ENTRIES SUPPLIED:
···

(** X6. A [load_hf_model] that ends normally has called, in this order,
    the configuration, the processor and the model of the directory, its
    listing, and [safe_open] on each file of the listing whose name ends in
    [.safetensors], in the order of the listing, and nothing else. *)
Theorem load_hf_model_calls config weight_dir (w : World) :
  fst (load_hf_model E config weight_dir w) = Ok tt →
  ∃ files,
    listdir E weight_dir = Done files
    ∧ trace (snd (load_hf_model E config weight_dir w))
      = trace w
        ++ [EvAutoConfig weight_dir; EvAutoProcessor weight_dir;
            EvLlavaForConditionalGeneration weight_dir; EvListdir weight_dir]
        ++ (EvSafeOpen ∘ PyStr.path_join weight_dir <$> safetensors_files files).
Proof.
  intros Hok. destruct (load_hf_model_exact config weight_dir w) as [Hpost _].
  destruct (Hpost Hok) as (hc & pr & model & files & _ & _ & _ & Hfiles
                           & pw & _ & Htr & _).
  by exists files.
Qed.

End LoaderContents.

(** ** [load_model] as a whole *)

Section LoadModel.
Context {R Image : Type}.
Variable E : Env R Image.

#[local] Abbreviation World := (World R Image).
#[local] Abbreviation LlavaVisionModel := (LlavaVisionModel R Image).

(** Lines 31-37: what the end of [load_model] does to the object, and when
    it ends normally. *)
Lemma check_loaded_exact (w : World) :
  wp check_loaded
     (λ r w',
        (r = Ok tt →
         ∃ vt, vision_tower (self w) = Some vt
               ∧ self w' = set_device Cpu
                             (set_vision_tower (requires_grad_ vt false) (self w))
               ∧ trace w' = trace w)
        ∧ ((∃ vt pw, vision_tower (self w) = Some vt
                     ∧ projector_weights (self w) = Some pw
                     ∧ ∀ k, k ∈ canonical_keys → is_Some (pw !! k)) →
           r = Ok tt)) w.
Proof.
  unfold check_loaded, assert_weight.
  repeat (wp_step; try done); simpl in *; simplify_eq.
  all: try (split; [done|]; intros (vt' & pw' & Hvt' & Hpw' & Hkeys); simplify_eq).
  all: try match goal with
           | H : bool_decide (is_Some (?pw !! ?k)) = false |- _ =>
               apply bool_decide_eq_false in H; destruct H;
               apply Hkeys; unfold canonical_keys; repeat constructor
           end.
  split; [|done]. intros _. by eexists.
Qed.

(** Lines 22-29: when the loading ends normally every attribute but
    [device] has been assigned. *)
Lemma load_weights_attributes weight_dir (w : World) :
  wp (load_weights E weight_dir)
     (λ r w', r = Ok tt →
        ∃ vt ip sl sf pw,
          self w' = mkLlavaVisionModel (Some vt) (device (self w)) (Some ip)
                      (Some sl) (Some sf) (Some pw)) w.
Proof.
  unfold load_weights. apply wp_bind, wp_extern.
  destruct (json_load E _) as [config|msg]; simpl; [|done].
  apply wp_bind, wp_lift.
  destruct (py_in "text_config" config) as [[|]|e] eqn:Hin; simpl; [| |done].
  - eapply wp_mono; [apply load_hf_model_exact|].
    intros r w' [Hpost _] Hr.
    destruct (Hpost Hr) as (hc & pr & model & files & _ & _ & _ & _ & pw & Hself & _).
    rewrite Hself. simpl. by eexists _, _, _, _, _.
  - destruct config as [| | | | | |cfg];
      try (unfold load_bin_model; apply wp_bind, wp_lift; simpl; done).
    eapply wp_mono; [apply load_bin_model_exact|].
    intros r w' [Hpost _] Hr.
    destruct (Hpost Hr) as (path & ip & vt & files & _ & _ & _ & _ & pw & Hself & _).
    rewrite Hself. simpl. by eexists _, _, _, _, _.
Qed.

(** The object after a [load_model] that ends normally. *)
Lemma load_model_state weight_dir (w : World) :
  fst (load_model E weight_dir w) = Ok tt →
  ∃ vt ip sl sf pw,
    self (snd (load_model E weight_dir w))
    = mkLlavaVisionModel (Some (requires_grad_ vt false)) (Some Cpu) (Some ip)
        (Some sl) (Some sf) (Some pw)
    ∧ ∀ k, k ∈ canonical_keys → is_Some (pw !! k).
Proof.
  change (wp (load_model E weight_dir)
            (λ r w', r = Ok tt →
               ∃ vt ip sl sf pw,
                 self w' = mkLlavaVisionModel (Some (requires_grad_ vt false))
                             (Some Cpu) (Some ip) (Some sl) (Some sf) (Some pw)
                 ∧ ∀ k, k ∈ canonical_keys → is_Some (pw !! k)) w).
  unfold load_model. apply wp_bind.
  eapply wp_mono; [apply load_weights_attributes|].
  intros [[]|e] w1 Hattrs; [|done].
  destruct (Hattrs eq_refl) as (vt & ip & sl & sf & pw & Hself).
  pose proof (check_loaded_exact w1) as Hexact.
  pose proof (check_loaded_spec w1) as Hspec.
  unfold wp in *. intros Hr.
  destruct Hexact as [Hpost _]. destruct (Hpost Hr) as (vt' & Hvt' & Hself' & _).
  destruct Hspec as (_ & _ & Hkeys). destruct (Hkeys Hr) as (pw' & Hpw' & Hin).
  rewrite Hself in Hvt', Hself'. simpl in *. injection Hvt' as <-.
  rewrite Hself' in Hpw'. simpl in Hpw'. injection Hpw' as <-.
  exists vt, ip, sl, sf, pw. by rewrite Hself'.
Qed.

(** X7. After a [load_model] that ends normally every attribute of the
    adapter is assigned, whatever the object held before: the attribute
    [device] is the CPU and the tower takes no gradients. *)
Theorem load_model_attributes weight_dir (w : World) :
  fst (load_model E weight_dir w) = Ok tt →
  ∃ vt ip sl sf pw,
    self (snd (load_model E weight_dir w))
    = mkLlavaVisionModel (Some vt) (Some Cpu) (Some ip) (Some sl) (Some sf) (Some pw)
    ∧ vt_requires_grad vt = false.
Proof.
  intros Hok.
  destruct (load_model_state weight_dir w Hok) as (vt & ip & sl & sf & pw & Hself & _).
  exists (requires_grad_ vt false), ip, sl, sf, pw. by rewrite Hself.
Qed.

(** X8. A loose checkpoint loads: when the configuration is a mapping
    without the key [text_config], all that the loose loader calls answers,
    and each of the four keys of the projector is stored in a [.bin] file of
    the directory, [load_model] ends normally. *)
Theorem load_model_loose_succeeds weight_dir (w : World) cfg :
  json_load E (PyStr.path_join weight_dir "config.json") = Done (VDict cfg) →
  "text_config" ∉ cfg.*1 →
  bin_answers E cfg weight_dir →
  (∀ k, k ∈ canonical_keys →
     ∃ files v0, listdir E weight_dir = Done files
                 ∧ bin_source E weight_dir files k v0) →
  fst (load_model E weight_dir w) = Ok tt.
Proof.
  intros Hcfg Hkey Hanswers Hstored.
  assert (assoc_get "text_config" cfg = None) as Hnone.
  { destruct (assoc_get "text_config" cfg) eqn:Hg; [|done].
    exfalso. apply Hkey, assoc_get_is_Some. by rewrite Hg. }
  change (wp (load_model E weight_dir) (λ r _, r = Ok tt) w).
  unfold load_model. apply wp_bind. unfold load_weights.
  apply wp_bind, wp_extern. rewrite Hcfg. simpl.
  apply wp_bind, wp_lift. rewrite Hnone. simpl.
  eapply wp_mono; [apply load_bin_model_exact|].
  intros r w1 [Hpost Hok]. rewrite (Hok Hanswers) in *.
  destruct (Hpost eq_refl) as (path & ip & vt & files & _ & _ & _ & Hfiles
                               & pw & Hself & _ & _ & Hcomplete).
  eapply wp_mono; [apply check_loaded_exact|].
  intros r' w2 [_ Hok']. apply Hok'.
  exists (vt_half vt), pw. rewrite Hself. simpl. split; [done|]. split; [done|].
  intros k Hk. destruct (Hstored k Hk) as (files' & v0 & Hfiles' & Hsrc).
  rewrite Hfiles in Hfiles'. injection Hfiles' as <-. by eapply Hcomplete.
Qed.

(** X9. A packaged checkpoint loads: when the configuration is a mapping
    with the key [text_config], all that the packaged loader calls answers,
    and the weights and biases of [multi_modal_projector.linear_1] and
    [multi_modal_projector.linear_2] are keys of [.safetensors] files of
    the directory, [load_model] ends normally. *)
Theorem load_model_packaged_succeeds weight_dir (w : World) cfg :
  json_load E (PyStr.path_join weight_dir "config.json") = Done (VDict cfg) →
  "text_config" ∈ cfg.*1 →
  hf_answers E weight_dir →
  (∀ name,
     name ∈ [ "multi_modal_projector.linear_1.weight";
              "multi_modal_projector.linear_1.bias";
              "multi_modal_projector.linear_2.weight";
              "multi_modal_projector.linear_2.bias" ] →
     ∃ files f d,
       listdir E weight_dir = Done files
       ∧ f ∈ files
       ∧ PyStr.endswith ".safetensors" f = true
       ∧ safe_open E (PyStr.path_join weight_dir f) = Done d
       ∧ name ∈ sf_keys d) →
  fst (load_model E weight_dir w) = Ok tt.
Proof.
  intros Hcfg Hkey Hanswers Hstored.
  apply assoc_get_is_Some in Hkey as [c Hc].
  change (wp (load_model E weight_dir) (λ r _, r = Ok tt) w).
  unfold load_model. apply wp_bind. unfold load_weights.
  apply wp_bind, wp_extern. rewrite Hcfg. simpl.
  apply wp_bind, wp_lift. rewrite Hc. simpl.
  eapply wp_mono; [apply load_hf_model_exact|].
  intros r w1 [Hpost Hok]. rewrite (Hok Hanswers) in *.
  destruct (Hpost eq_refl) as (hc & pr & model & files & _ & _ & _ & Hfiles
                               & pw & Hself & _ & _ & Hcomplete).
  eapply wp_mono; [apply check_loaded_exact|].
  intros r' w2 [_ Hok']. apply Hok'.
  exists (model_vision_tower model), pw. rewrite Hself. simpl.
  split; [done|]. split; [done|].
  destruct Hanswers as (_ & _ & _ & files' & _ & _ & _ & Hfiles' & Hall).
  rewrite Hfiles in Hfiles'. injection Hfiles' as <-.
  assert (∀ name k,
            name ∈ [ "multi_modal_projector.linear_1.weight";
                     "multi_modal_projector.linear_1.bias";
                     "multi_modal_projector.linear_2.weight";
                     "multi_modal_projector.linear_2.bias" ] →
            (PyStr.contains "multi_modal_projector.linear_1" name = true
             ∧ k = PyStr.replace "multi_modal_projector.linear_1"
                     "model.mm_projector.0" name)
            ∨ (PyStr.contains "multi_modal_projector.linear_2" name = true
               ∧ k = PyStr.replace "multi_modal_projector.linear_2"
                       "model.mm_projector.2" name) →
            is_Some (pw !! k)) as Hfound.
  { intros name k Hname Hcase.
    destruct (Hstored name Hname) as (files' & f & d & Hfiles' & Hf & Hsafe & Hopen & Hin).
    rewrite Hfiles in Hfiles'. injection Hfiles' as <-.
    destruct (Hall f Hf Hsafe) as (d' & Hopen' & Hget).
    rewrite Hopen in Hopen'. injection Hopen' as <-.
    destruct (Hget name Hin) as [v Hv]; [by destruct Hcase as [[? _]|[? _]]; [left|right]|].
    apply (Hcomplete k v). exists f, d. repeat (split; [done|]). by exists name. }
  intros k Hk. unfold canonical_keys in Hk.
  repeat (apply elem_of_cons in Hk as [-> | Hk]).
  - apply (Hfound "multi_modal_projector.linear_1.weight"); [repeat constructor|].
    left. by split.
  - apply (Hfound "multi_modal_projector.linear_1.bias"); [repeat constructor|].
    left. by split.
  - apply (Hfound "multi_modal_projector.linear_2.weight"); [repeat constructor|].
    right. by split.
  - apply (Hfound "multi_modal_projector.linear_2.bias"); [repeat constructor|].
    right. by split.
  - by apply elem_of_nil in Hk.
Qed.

···

TASK DESCRIPTION:
When the word "each" occurs in a line above, list that line.

COMPLETED TASK:
    listing, and [safe_open] on each file of the listing whose name ends in
    and each of the four keys of the projector is stored in a [.bin] file of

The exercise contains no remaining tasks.